Segment Start: Extracted records

(** A payload that validates is a mapping that conforms to the schema, and
    the parsed response holds the payload's three fields. *)
Lemma validate_inr payload r :
  validate payload = inr r ->
  exists p, payload = PyDict p
    /\ conforms ResponseSchema p
    /\ get p "encouragement_response" = Some (PyStr (encouragement_response r))
    /\ book_info r = as_structured (get p "book_info")
    /\ reason r = as_text (get p "reason").
Proof.
  unfold validate. destruct payload as [| | | |p]; try discriminate.
  destruct (check_fields p ResponseSchema) eqn:C; [discriminate|].
  intros H. exists p. split; [reflexivity|].
  split; [apply check_fields_sound, C|].
  destruct (get p "encouragement_response") as [[| | s | |]|]; try discriminate H.
  simpl in H. injection H as <-. repeat split.
Qed.


Lemma conforms_asdict r : conforms ResponseSchema (asdict r).
Proof.
  intros f Hf. apply In_ResponseSchema in Hf.
  destruct r as [er bi rs].
  destruct Hf as [-> | [-> | ->]]; cbn; (split; [intros Hr | intros v [= <-]]);
    try discriminate Hr; eauto;
    try (destruct bi; cbn; auto); try (destruct rs; cbn; auto).
Qed.

(** * Properties of the turn loop *)

Section TurnFacts.

Variable gateway : nat -> list Message -> GatewayError + ModelOutcome.
Variable registry : gmap string ToolDescriptor.
Variable render : pyval -> string.
Variable model_retry_limit : nat.

Local Abbreviation step := (model_step gateway registry render model_retry_limit).
Local Abbreviation loop := (model_call gateway registry render model_retry_limit).
Local Abbreviation run := (invoke_agent gateway registry render model_retry_limit).

(** Case analysis on what the gateway answered in a step. *)
Ltac step_cases H G V retries repairs :=
  let reqs := fresh "reqs" in
  let payload := fresh "payload" in
  unfold model_step, finish in H;
  lazymatch type of H with
  | context [gateway ?n ?m] =>
      destruct (gateway n m) as [[|]|[reqs|payload]] eqn:G;
      [ destruct retries
      |
      |
      | destruct (validate payload) eqn:V;
        [ destruct repairs | ] ]
  end.


(** A step that stops hands back either a validated response of the model
    or an error kind and no response. *)
Lemma model_step_stop sid ctx retries_left repairs_left st res st' :
  step sid ctx retries_left repairs_left st = Stop res st' ->
  (exists r payload,
      res = mkResult DONE (Some r) None
      /\ gateway (calls st) (get_messages sid (store st))
         = inr (FinalOutcome payload)
      /\ validate payload = inr r)
  \/ (exists k, res = mkResult FAILED None (Some k)).
Proof.
  intros H. step_cases H G V retries_left repairs_left; try discriminate H;
    injection H as <- <-; [right; eauto .. | left; eauto 10].
Qed.
(** Where the first match starts and how long it is, as the cursor of
    [substitute] meets it. *)
Fixpoint first_match (matcher : text -> option nat) (s : text) : option (nat * nat) :=
  match matcher s with
  | Some len => Some (O, len)
  | None =>
      match s with
      | [] => None
      | _ :: s' =>
          match first_match matcher s' with
          | Some (i, len) => Some (S i, len)
          | None => None
          end
      end
  end.

(** [sub in s] *)
Fixpoint contains (sub s : text) : bool :=
  match strip_prefix sub s with
  | Some _ => true
  | None =>
      match s with
      | [] => false
      | _ :: s' => contains sub s'
      end
  end.

Definition occurs (sub s : text) : Prop :=
  exists pre post, s = pre ++ sub ++ post.

End Scan.

(** ** The regular expression of [RedactingFilter.redact]

    [rf"({pattern}\W+[^\s+]+)"] for a [pattern] that has no regular
    expression metacharacter, so that it stands for itself. *)

Module Re.

Definition between (lo hi : N) (c : ascii) : bool :=
  ((lo <=? N_of_ascii c) && (N_of_ascii c <=? hi))%N.

(** [\s] on code points below 256. *)
Definition is_space (c : ascii) : bool :=
  between 9 13 c || between 28 32 c || between 133 133 c || between 160 160 c.

(** [\w] on code points below 256: alphanumeric or the underscore. *)
Definition is_word (c : ascii) : bool :=
  between 48 57 c || between 65 90 c || between 95 95 c || between 97 122 c
  || between 170 170 c || between 178 179 c || between 181 181 c
  || between 185 186 c || between 188 190 c || between 192 214 c
  || between 216 246 c || between 248 255 c.

(** [\W] *)
Definition nonword (c : ascii) : bool := negb (is_word c).

(** [[^\s+]]: neither white space nor the plus sign. *)
Definition tokchar (c : ascii) : bool :=
  negb (is_space c || Ascii.eqb c "+"%char).

(** Characters that do not stand for themselves in a pattern. *)
Definition is_meta (c : ascii) : bool :=
  existsb (Ascii.eqb c) (text_of ".^$*+?{}[]\|()").

Definition plain (pattern : string) : bool :=
  forallb (fun c => negb (is_meta c)) (text_of pattern).

(** [\W+token+] at the front of [s], [\W+] having taken [k] characters:
    the token must start right after them; when it cannot, [\W+] gives
    one character back and the token is tried again.  The result is the
    number of characters matched. *)
Fixpoint nonword_then_token (token : ascii -> bool) (k : nat) (s : text) : option nat :=
  match k with
  | O => None
  | S k' =>
      match Scan.take_while token (drop k s) with
      | [] => nonword_then_token token k' s
      | tok => Some (k + length tok)%nat
      end
  end.

(** A match of [kw\W+token+] that starts at the front of [s]: the
    literal, then [\W+] greedy, then the token greedy. *)
Definition match_pattern (token : ascii -> bool) (kw s : text) : option nat :=
  match Scan.strip_prefix kw s with
  | Some s1 =>
      match nonword_then_token token (length (Scan.take_while nonword s1)) s1 with
      | Some n => Some (length kw + n)%nat
      | None => None
      end
  | None => None
  end.

(** The pattern of the code, whose token is [[^\s+]+]. *)
Definition match_here : text -> text -> option nat := match_pattern tokchar.

(** [re.IGNORECASE], the value of the flag. *)
Definition IGNORECASE : nat := 2.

Segment End: Extracted records

What needs to be done:
In the entries above, find every line holding the word "Fixpoint" and copy it out.

Answer space:
Fixpoint first_match (matcher : text -> option nat) (s : text) : option (nat * nat) :=
Fixpoint contains (sub s : text) : bool :=
Fixpoint nonword_then_token (token : ascii -> bool) (k : nat) (s : text) : option nat :=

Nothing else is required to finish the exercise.